I waited three weeks for an appointment at Sharp. During that time I bumped up my Elavil dosage to 75mg and found that this is the minimum amount I needed to stay out of the looney bin or jail. I attempted to make an appointment with my shrink, because I’m going to run out of meds at that rate. My shrink doesn’t have an appointment until AFTER I run out of meds. *insert frustrating conversations with her office person here* I ask to be put on the cancellation list. Yes, my shrink charges $145 for a fifteen minute appointment and can DO NOTHING for me without that appointment. Getting a new shrink is on my New Year’s Resolution list.

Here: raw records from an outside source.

(** ** Characters *)

Definition char_code (c : Ascii.ascii) : Z := Z.of_N (Ascii.N_of_ascii c).
Definition char_in (lo hi : Ascii.ascii) (c : Ascii.ascii) : bool :=
  (char_code lo <=? char_code c) && (char_code c <=? char_code hi).
Definition is_ascii_digit (c : Ascii.ascii) : bool := char_in "0"%char "9"%char c.
Definition is_ascii_lowercase (c : Ascii.ascii) : bool := char_in "a"%char "z"%char c.
Definition is_ascii_uppercase (c : Ascii.ascii) : bool := char_in "A"%char "Z"%char c.
Definition is_ascii_alphanumeric (c : Ascii.ascii) : bool :=
  is_ascii_digit c || is_ascii_lowercase c || is_ascii_uppercase c.
Definition to_lower_char (c : Ascii.ascii) : Ascii.ascii :=
  if is_ascii_uppercase c then Ascii.ascii_of_N (Z.to_N (char_code c + 32)) else c.
Definition to_upper_char (c : Ascii.ascii) : Ascii.ascii :=
  if is_ascii_lowercase c then Ascii.ascii_of_N (Z.to_N (char_code c - 32)) else c.

(** [chars().all(p)]. *)
Fixpoint all_chars (p : Ascii.ascii → bool) (s : string) : bool :=
  match s with EmptyString => true | String c s' => p c && all_chars p s' end.

(** [contains(c)]. *)
Definition contains_char (c : Ascii.ascii) (s : string) : bool :=
  negb (all_chars (λ d, negb (Ascii.eqb d c)) s).

Fixpoint map_chars (f : Ascii.ascii → Ascii.ascii) (s : string) : string :=
  match s with EmptyString => "" | String c s' => String (f c) (map_chars f s') end.
Definition to_lowercase : string → string := map_chars to_lower_char.
Definition to_uppercase : string → string := map_chars to_upper_char.

(** ** Prefixes, suffixes and pieces *)

Definition starts_with (p s : string) : bool := String.prefix p s.

Fixpoint strip_prefix (p s : string) : option string :=
  match p, s with
  | EmptyString, _ => Some s
  | String a p', String b s' => if Ascii.eqb a b then strip_prefix p' s' else None
  | _, EmptyString => None
  end.

Fixpoint strip_suffix (p s : string) : option string :=
  if String.eqb s p then Some ""
  else match s with
       | EmptyString => None
       | String c s' => String c <$> strip_suffix p s'
       end.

This morning I get an appointment with my shrink for tomorrow. I have 50mg left of Elavil, which will keep me from having serious issues until tomorrow morning. This is my back-up plan in case something goes wrong with the people at Sharp. I don’t know if my shrink will even give me a prescription for 75mg of Elavil. If she only gives me 50mg I’m fucked. My appointment with Sharp was scheduled for this afternoon. You know, the one that I left sobbing? That one.

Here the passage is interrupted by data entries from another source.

(* ===== verification/HostSim.v ===== *)
(** * A simulated host

    A concrete host: files in a map, an oracle that makes operations fail, a queue
    of answers for commands, and a log of the commands run. It satisfies [HostFs], so
    the theorems stated against the interfaces have instances to be evaluated on. *)

From S2P Require Import Prelude Strs Host.

Record sim := mk_sim {
  sim_files : gmap string string;
  sim_fail : list bool;                     (** which of the next operations fail *)
  sim_outputs : list Output;                (** what the next commands answer *)
  sim_rand : list Z;
  sim_clock : Z;
  sim_log : list (string * list string);
}.

Definition empty_sim : sim := mk_sim ∅ [] [] [] 0 [].

Definition set_files (f : gmap string string) (w : sim) : sim :=
  mk_sim f (sim_fail w) (sim_outputs w) (sim_rand w) (sim_clock w) (sim_log w).

Definition other_error : io_error := mk_io_error IoOther "Input/output error".
Definition not_found : io_error := mk_io_error IoNotFound "No such file or directory".

(** Consult the oracle: does this operation fail? *)
Definition sim_try {A} (op : IO sim A) : IO sim A := λ w,
  let w' := mk_sim (sim_files w) (tail (sim_fail w)) (sim_outputs w) (sim_rand w)
              (sim_clock w) (sim_log w) in
  match sim_fail w with
  | true :: _ => (inl other_error, w')
  | _ => op w'
  end.

Definition sim_command (prog : string) (args : list string) : IO sim Output := λ w,
  (inr (default (mk_output true "" "") (head (sim_outputs w))),
   mk_sim (sim_files w) (sim_fail w) (tail (sim_outputs w)) (sim_rand w) (sim_clock w)
     (sim_log w ++ [(prog, args)])).

(** A child with input: when the oracle says so it is not spawned. *)
Definition sim_feed (prog : string) (args : list string) (w : sim) : (feed_error + Output) * sim :=
  match sim_try (sim_command prog args) w with
  | (inl e, w') => (inl (NotSpawned e), w')
  | (inr o, w') => (inr o, w')
  end.

Definition sim_read (p : string) : IO sim string := λ w,
  match sim_files w !! p with Some s => (inr s, w) | None => (inl not_found, w) end.

Definition sim_update (f : gmap string string → gmap string string) : IO sim unit := λ w,
  (inr tt, set_files (f (sim_files w)) w).

Definition sim_append (p s : string) : IO sim unit := λ w,
  match sim_files w !! p with
  | Some t => (inr tt, set_files (<[p := (t ++ s)%str]> (sim_files w)) w)
  | None => (inl not_found, w)
  end.

Definition sim_rename (a b : string) : IO sim unit := λ w,
  match sim_files w !! a with
  | Some s => (inr tt, set_files (<[b := s]> (delete a (sim_files w))) w)
  | None => (inl not_found, w)
  end.

Definition sim_remove (p : string) : IO sim unit := λ w,
  match sim_files w !! p with
  | Some _ => (inr tt, set_files (delete p (sim_files w)) w)
  | None => (inl not_found, w)
  end.

(** The files directly inside a directory. *)
Definition sim_read_dir (dir : string) : IO sim (list (io_error + string)) := λ w,
  (inr (omap (λ kv : string * string,
          match strip_prefix (dir ++ "/")%str kv.1 with
          | Some n => if contains_char "/"%char n then None else Some (inr n)
          | None => None
          end) (map_to_list (sim_files w))), w).

Definition sim_random (lo hi : Z) (w : sim) : Z * sim :=
  (lo + default 0 (head (sim_rand w)) mod (hi - lo),
   mk_sim (sim_files w) (sim_fail w) (sim_outputs w) (tail (sim_rand w)) (sim_clock w)
     (sim_log w)).

#[export] Instance sim_host : Host sim := {
  host_command prog args := sim_try (sim_command prog args);
  host_feed prog args stdin := sim_feed prog args;
  host_read p := sim_try (sim_read p);
  host_write p s := sim_try (sim_update (<[p := s]>));
  host_create p := sim_try (sim_update (<[p := ""%string]>));
  host_open_truncate p m := sim_try (sim_update (<[p := ""%string]>));
  host_append p s := sim_try (sim_append p s);
  host_flush p := sim_try (λ w, (inr tt, w));
  host_sync p := sim_try (λ w, (inr tt, w));
  host_rename a b := sim_try (sim_rename a b);
  host_remove_file p := sim_try (sim_remove p);
  host_create_dir_all p := sim_try (λ w, (inr tt, w));
  host_set_mode p m := sim_try (λ w, (inr tt, w));
  host_read_dir p := sim_try (sim_read_dir p);
  host_exists p w := match sim_files w !! p with Some _ => true | None => false end;
  host_mtime p w := match sim_files w !! p with Some _ => Some 0 | None => None end;
  host_now := sim_clock;
  host_lock_free _ := true;
  host_random_range := sim_random;
}.

#[export] Instance sim_host_fs : HostFs sim.
Proof.
  refine {| host_files := sim_files |}.
  all: unfold host_read, host_write, host_create, host_open_truncate, host_append, host_flush, host_sync, host_rename,
    host_create_dir_all, host_remove_file, host_read_dir; simpl.
  all: unfold sim_try, sim_read, sim_update, sim_append, sim_rename, sim_remove, sim_read_dir; simpl.
  - intros p w. destruct (sim_fail w) as [|[]]; simpl; repeat case_match; done.
  - intros p w s. destruct (sim_fail w) as [|[]]; simpl; repeat case_match; naive_solver.
  - intros p w q Hq. destruct (sim_fail w) as [|[]]; simpl; by rewrite ?lookup_insert_ne by done.
  - intros p w []. destruct (sim_fail w) as [|[]]; simpl; rewrite ?lookup_insert_eq; done.
  - intros p s w q Hq. destruct (sim_fail w) as [|[]]; simpl; by rewrite ?lookup_insert_ne by done.
  - intros p s w []. destruct (sim_fail w) as [|[]]; simpl; rewrite ?lookup_insert_eq; done.
  - intros p m w q Hq. destruct (sim_fail w) as [|[]]; simpl; by rewrite ?lookup_insert_ne by done.
  - intros p m w []. destruct (sim_fail w) as [|[]]; simpl; rewrite ?lookup_insert_eq; done.
  - intros p s w q Hq. destruct (sim_fail w) as [|[]]; simpl; repeat case_match; simpl;
      by rewrite ?lookup_insert_ne by done.
  - intros p s w [] t. destruct (sim_fail w) as [|[]]; simpl; repeat case_match; simpl;
      rewrite ?lookup_insert_eq; intros; by simplify_eq.
  - intros p w. by destruct (sim_fail w) as [|[]].
  - intros p w. by destruct (sim_fail w) as [|[]].
  - intros a b w []. destruct (sim_fail w) as [|[]]; simpl; repeat case_match; simpl; naive_solver.
  - intros a b w e. destruct (sim_fail w) as [|[]]; simpl; repeat case_match; simpl; naive_solver.
  - intros p w. by destruct (sim_fail w) as [|[]].
  - intros p w []. destruct (sim_fail w) as [|[]]; simpl; repeat case_match; simpl; naive_solver.
  - intros p w e. destruct (sim_fail w) as [|[]]; simpl; repeat case_match; simpl; naive_solver.
  - intros p w. by destruct (sim_fail w) as [|[]].
Defined.

(** ** Power *)

(** The same host with a disk that writes late: the files with data that were not synced, and
    what names stood for when they were created or renamed, which the disk may still have. *)
Record cached := mk_cached {
  c_sim : sim;
  c_dirty : gset string;
  c_names : list (string * option string);
}.

(** An operation that, when it succeeds, changes the set of dirty files and touches names. *)
Definition cached_op {R A} (op : sim → (R + A) * sim) (dirty : gset string → gset string)
    (names : list string) : cached → (R + A) * cached := λ w,
  match op (c_sim w) with
  | (inr a, s) =>
      (inr a, mk_cached s (dirty (c_dirty w)) (((λ p, (p, sim_files (c_sim w) !! p)) <$> names) ++ c_names w))
  | (inl e, s) => (inl e, mk_cached s (c_dirty w) (c_names w))
  end.
Definition moved (a b : string) (dirty : gset string) : gset string :=
  if decide (a ∈ dirty) then {[b]} ∪ dirty else dirty ∖ {[b]}.

#[export] Instance cached_host : Host cached := {
  host_command prog args := cached_op (host_command prog args) id [];
  host_feed prog args stdin := cached_op (host_feed prog args stdin) id [];
  host_read p := cached_op (host_read p) id [];
  host_write p s := cached_op (host_write p s) (λ d, {[p]} ∪ d) [p];
  host_create p := cached_op (host_create p) (λ d, {[p]} ∪ d) [p];
  host_open_truncate p m := cached_op (host_open_truncate p m) (λ d, {[p]} ∪ d) [p];
  host_append p s := cached_op (host_append p s) (λ d, {[p]} ∪ d) [];
  host_flush p := cached_op (host_flush p) id [];
  host_sync p := cached_op (host_sync p) (λ d, d ∖ {[p]}) [];
  host_rename a b := cached_op (host_rename a b) (moved a b) [a; b];
  host_remove_file p := cached_op (host_remove_file p) (λ d, d ∖ {[p]}) [p];
  host_create_dir_all p := cached_op (host_create_dir_all p) id [];
  host_set_mode p m := cached_op (host_set_mode p m) id [];
  host_read_dir p := cached_op (host_read_dir p) id [];
  host_exists p w := host_exists p (c_sim w);
  host_mtime p w := host_mtime p (c_sim w);
  host_now w := host_now (c_sim w);
  host_lock_free w := host_lock_free (c_sim w);
  host_random_range lo hi w :=
    let '(n, s) := host_random_range lo hi (c_sim w) in (n, mk_cached s (c_dirty w) (c_names w));
}.

Definition cached_files (w : cached) : gmap string string := sim_files (c_sim w).
Lemma cached_op_files {R A} (op : sim → (R + A) * sim) f ps w :
  (cached_op op f ps w).1 = (op (c_sim w)).1 ∧ c_sim (cached_op op f ps w).2 = (op (c_sim w)).2.
Proof. unfold cached_op. by destruct (op (c_sim w)) as [[e|a] s]. Qed.

#[export] Instance cached_host_fs : HostFs cached.
Proof.
  refine {| host_files w := host_files (c_sim w) |}.
  all: unfold host_read, host_write, host_create, host_open_truncate, host_append, host_flush, host_sync,
    host_rename, host_create_dir_all, host_remove_file, host_read_dir, cached_host.
  all: intros *; match goal with
    | |- context [cached_op ?op ?f ?ps ?w] => destruct (cached_op_files op f ps w) as [E1 E2]; rewrite ?E1, ?E2 end.
  - apply files_read.
  - apply files_read_ok.
  - apply files_create_frame.
  - apply files_create_ok.
  - apply files_write_frame.
  - apply files_write_ok.
  - apply files_open_frame.
  - apply files_open_ok.
  - apply files_append_frame.
  - apply files_append_ok.
  - apply files_flush.
  - apply files_sync.
  - apply files_rename_ok.
  - apply files_rename_err.
  - apply files_mkdir.
  - apply files_remove_ok.
  - apply files_remove_err.
  - apply files_read_dir.
Defined.

(** What the disk may show: any data where they were not synced, the file as it is, or what
    its name stood for before. *)
Definition cached_loss (w : cached) (p : string) (x : option string) : Prop :=
  (p ∈ c_dirty w ∧ is_Some x) ∨ x = cached_files w !! p ∨ (p, x) ∈ c_names w.

(** An operation that leaves a file and its name alone leaves what becomes of it alone. *)
Lemma cached_loss_frame {R A} (op : sim → (R + A) * sim) f ps w q x :
  (∀ s, sim_files (op s).2 !! q = sim_files s !! q) → (∀ d, q ∈ f d → q ∈ d) → q ∉ ps →
  cached_loss (cached_op op f ps w).2 q x → cached_loss w q x.
Proof.
  intros Hfiles Hf Hps. specialize (Hfiles (c_sim w)). unfold cached_loss, cached_op, cached_files.
  destruct (op (c_sim w)) as [[e|a] s]; simpl in *; rewrite Hfiles; [by auto|].
  intros [[Hd Hx]|[Hx|Hx]]; [left; auto|right; by left|].
  apply elem_of_app in Hx as [(p & Heq & Hp)%list_elem_of_fmap|Hx]; [|right; by right].
  injection Heq as <- _. done.
Qed.

#[export] Instance cached_disk : HostDisk cached.
Proof.
  refine {| after_loss := cached_loss; data_synced w p := p ∉ c_dirty w |}.
  - intros p w u. unfold host_sync, cached_host, cached_op.
    destruct (host_sync p (c_sim w)) as [[e|a] s]; simpl; [done|set_solver].
  - intros a b w u x. pose proof (files_rename_ok a b (c_sim w)) as Hok.
    unfold host_rename, cached_host, cached_op, cached_loss, cached_files.
    destruct (host_rename a b (c_sim w)) as [[e|u'] s]; simpl in *; [done|]. intros _ Ha.
    destruct (Hok _ eq_refl) as (t & Ht & Hs). unfold host_files, sim_host_fs in Hs. rewrite Hs.
    unfold moved. rewrite decide_False by done. rewrite lookup_insert_eq.
    intros [[Hd _]|[->|Hx]]; [set_solver|by right|].
    rewrite !elem_of_cons in Hx. destruct Hx as [[= -> ->]|[[= ->]|Hx]]; [by right|left..]; [right; by left|right; by right].
  - intros a b w e q x. pose proof (files_rename_err a b (c_sim w)) as Herr.
    unfold host_rename, cached_host, cached_op, cached_loss, cached_files.
    destruct (host_rename a b (c_sim w)) as [[e'|u'] s]; simpl in *; [|done]. intros _.
    specialize (Herr _ eq_refl). unfold host_files, sim_host_fs in Herr. by rewrite Herr.
  - intros a b w q x Ha Hb. apply cached_loss_frame; [| |set_solver].
    + intros s. pose proof (files_rename_ok a b s) as Hok. pose proof (files_rename_err a b s) as Herr.
      unfold host_files, sim_host_fs in Hok, Herr.
      destruct (host_rename a b s) as [[e|u] s']; simpl in *; [by rewrite (Herr _ eq_refl)|].
      destruct (Hok _ eq_refl) as (t & _ & ->). by rewrite lookup_insert_ne, lookup_delete_ne.
    + intros dirty. unfold moved. case_decide; set_solver.
  - intros p w q x Hq. apply cached_loss_frame; [intros s; exact (files_create_frame p s q Hq)|set_solver|set_solver].
  - intros p t w q x Hq. apply cached_loss_frame; [intros s; exact (files_append_frame p t s q Hq)|set_solver|set_solver].
  - intros p w q x Hq. apply cached_loss_frame; [|set_solver|set_solver].
    intros s. pose proof (files_sync p s) as Hs. unfold host_files, sim_host_fs in Hs. by rewrite Hs.
  - intros p w q x. apply cached_loss_frame; [|done|set_solver].
    intros s. pose proof (files_mkdir p s) as Hs. unfold host_files, sim_host_fs in Hs. by rewrite Hs.
Defined.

Sorry about all the drama and such. It’s hard when different docs have different opinions on what are ok and not ok meds for pregnancy and most of them do have different ideas. I hope you get a doctor who will work with you to keep it all good. Hugs to you.
I keep on surfin’ back, thinking that I’ll come up w/the right words to say…

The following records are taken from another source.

(* ===== verification/Json.v ===== *)
(** * JSON values

    [serde_json::Value] with the accessors the code uses, and the derived
    (de)serialisation of a struct as an object. The text syntax of JSON belongs to
    serde_json, so printing and parsing a value are the operations of a class whose
    law is that parsing inverts printing. *)

From S2P Require Import Prelude Strs.

(** [serde_json::Value]. Numbers are the integers the code reads and writes; an
    object keeps its entries in order. *)
Inductive json :=
| JNull
| JBool (b : bool)
| JNum (n : Z)
| JStr (s : string)
| JArr (l : list json)
| JObj (fields : list (string * json)).

Class SerdeJson := {
  json_print : json → string;
  json_print_pretty : json → string;
  json_parse : string → option json;
  json_parse_print v : json_parse (json_print v) = Some v;
  json_parse_print_pretty v : json_parse (json_print_pretty v) = Some v;
}.

Fixpoint assoc {A} (k : string) (l : list (string * A)) : option A :=
  match l with
  | [] => None
  | (k', a) :: l' => if String.eqb k k' then Some a else assoc k l'
  end.

(** [value.get(k)]: [None] on anything but an object. *)
Definition json_get (k : string) (v : json) : option json :=
  match v with JObj l => assoc k l | _ => None end.
Definition as_str (v : json) : option string :=
  match v with JStr s => Some s | _ => None end.
(** [as_u64]: only for a number of that range. *)
Definition as_u64 (v : json) : option Z :=
  match v with JNum n => if (0 <=? n) && (n <=? u64_max) then Some n else None | _ => None end.
Definition as_array (v : json) : option (list json) :=
  match v with JArr l => Some l | _ => None end.
Definition as_bool (v : json) : option bool :=
  match v with JBool b => Some b | _ => None end.

(** ** Derived deserialisation *)

(** A field of a derived struct: required, optional, or with a default. Unknown
    fields are ignored. *)
Definition field {A} (dec : json → option A) (k : string) (v : json) : option A :=
  json_get k v ≫= dec.
Definition field_default {A} (dec : json → option A) (d : A) (k : string) (v : json) : option A :=
  match json_get k v with None => Some d | Some j => dec j end.

(** An [Option<T>] value: null is [None]. *)
Definition of_option {A} (dec : json → option A) (v : json) : option (option A) :=
  match v with JNull => Some None | _ => Some <$> dec v end.
Definition to_option {A} (enc : A → json) (o : option A) : json :=
  match o with None => JNull | Some a => enc a end.
(** A field of type [Option<T>] may be missing. *)
Definition field_option {A} (dec : json → option A) (k : string) (v : json) : option (option A) :=
  field_default (of_option dec) None k v.

(** A [Vec<T>] value. *)
Definition of_list {A} (dec : json → option A) (v : json) : option (list A) :=
  match v with JArr l => mapM dec l | _ => None end.

(** An unsigned integer of the given maximum. *)
Definition of_uint (max : Z) (v : json) : option Z :=
  match v with JNum n => if (0 <=? n) && (n <=? max) then Some n else None | _ => None end.

(** A derived [Deserialize] refuses an object in which a field it knows occurs twice. *)
Definition count_key (k : string) (l : list (string * json)) : nat :=
  length (filter (λ e, e.1 = k) l).
Definition no_duplicate_field (ks : list string) (v : json) : bool :=
  match v with
  | JObj l => forallb (λ k, (count_key k l <=? 1)%nat) ks
  | _ => false
  end.

(** ** Lemmas *)

Section fields.
Context {A : Type} (dec : json → option A) (d : A) (k : string) (v j : json).
Hypothesis Hj : json_get k v = Some j.

Lemma field_lookup : field dec k v = dec j.
Proof. unfold field. by rewrite Hj. Qed.

Lemma field_default_lookup : field_default dec d k v = dec j.
Proof. unfold field_default. by rewrite Hj. Qed.

Lemma field_option_lookup : field_option dec k v = of_option dec j.
Proof. unfold field_option, field_default. by rewrite Hj. Qed.
End fields.

Lemma of_uint_ok max n : 0 ≤ n ≤ max → of_uint max (JNum n) = Some n.
Proof. intros. unfold of_uint. by rewrite !(proj2 (Z.leb_le _ _)) by lia. Qed.

Lemma of_to_option {A} (dec : json → option A) (enc : A → json) o :
  (∀ a, o = Some a → dec (enc a) = Some a ∧ enc a ≠ JNull) → of_option dec (to_option enc o) = Some o.
Proof.
  destruct o as [a|]; [|done]. intros H. destruct (H a eq_refl) as [Ha Hn].
  unfold of_option, to_option. destruct (enc a); by rewrite ?Ha.
Qed.

Lemma of_list_fmap {A} (dec : json → option A) (enc : A → json) l :
  Forall (λ a, dec (enc a) = Some a) l → of_list dec (JArr (enc <$> l)) = Some l.
Proof.
  intros Hl. unfold of_list. apply mapM_Some. induction Hl; simpl; constructor; auto.
Qed.

(** A property of every value a decoder gives holds of every field read with it. *)
Section decoded.
Context {A : Type} (P : A → Prop) (dec : json → option A).
Hypothesis Hdec : ∀ j a, dec j = Some a → P a.

Lemma field_decoded k v a : field dec k v = Some a → P a.
Proof. unfold field. destruct (json_get k v) as [j|]; [apply Hdec|done]. Qed.

Lemma field_default_decoded d k v a : P d → field_default dec d k v = Some a → P a.
Proof. intros Hd. unfold field_default. destruct (json_get k v) as [j|]; [apply Hdec|naive_solver]. Qed.

Lemma field_option_decoded k v o a : field_option dec k v = Some o → o = Some a → P a.
Proof.
  unfold field_option, field_default, of_option. intros Ho ->.
  destruct (json_get k v) as [j|]; [|done].
  destruct j; try done; destruct (dec _) eqn:Hd; simplify_eq/=; by eapply Hdec.
Qed.

Lemma of_list_decoded v l : of_list dec v = Some l → Forall P l.
Proof.
  unfold of_list. destruct v; try done. intros Hl%mapM_Some.
  induction Hl; constructor; eauto.
Qed.
End decoded.

Lemma of_uint_bounds max v n : of_uint max v = Some n → 0 ≤ n ≤ max.
Proof.
  unfold of_uint. destruct v; try done. destruct (_ && _) eqn:Hb; [|done]. intros [= <-].
  apply andb_true_iff in Hb as [?%Z.leb_le ?%Z.leb_le]. lia.
Qed.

But I got nuthin’ here – I feel as though I’m skating through on the thin edge of sanity this week, but there’s no pharmaceutical to help me… It’s just fuckin’ circumstance.
Hang in there, kiss a kitten!
Clearly these people don’t know the rules…Never upset the pregnant lady! I hope your shrink will prove cooperative. And I wish I had something useful to sy that would make you feel better. Much luck.
Oh, sweetheart. I’m so sorry. I hope they can get you straightened out.
I wasn’t the emotional type before I got pregnant either. Now, I cry at everything. I’m not pregnant anymore and I’m not breastfeeding either. WTF? Too bad you can’t sit down and have a drink while preggers, huh?
Remember that allergist appointment I had with my tween? I statrted to cry during that one as well. I know I’m not pregnant, was more midcycle but it was morte reliving a very stressful summer in which I literally was scared my son would get an (asthma) attack and wouldn’t survive. The lack of swift care by physicians (Scripps), the still unknown reason for these attacks, all very frustrating. After the initial tears I had to keep it together thru out the hour long visit. Then I went to the bathroom and let it all pour out. Julian understood why. He hsd had the same fear.
Hugs. I am sorry that today didn’t go as planned. I hope the shrink gives you what you need tomorrow.
And yes. Pregnancy has brought the tears to me, too. I hate, hate, hate to cry.
*hugs* I paid out of pocket to go to a women’s mood disorders clinic at UCLA because I got so fed up with conflicting and idiotic advice. I think trying to get all of that settled was the most dramatic part of my pregnancy thus far. (And I find it REALLY odd that your doctor would prescribe Zoloft and not Prozac, since they’re in the same class of drugs and most of the docs I met with suggested them equally, or even Prozac more so!) I’ll be thinking you good thoughts tomorrow for your appointment!
At Sharp they initially told me that I would have to pay upfront $435 for the appointment if it wasn’t in network for my insurance. And I have a PPO. WTF? Adam called our insurance and it was in network, so I just gave them my info and left it at that. If I would have known that I would be here, I probably would have done it all differently. But who knew I couldn’t take Zoloft?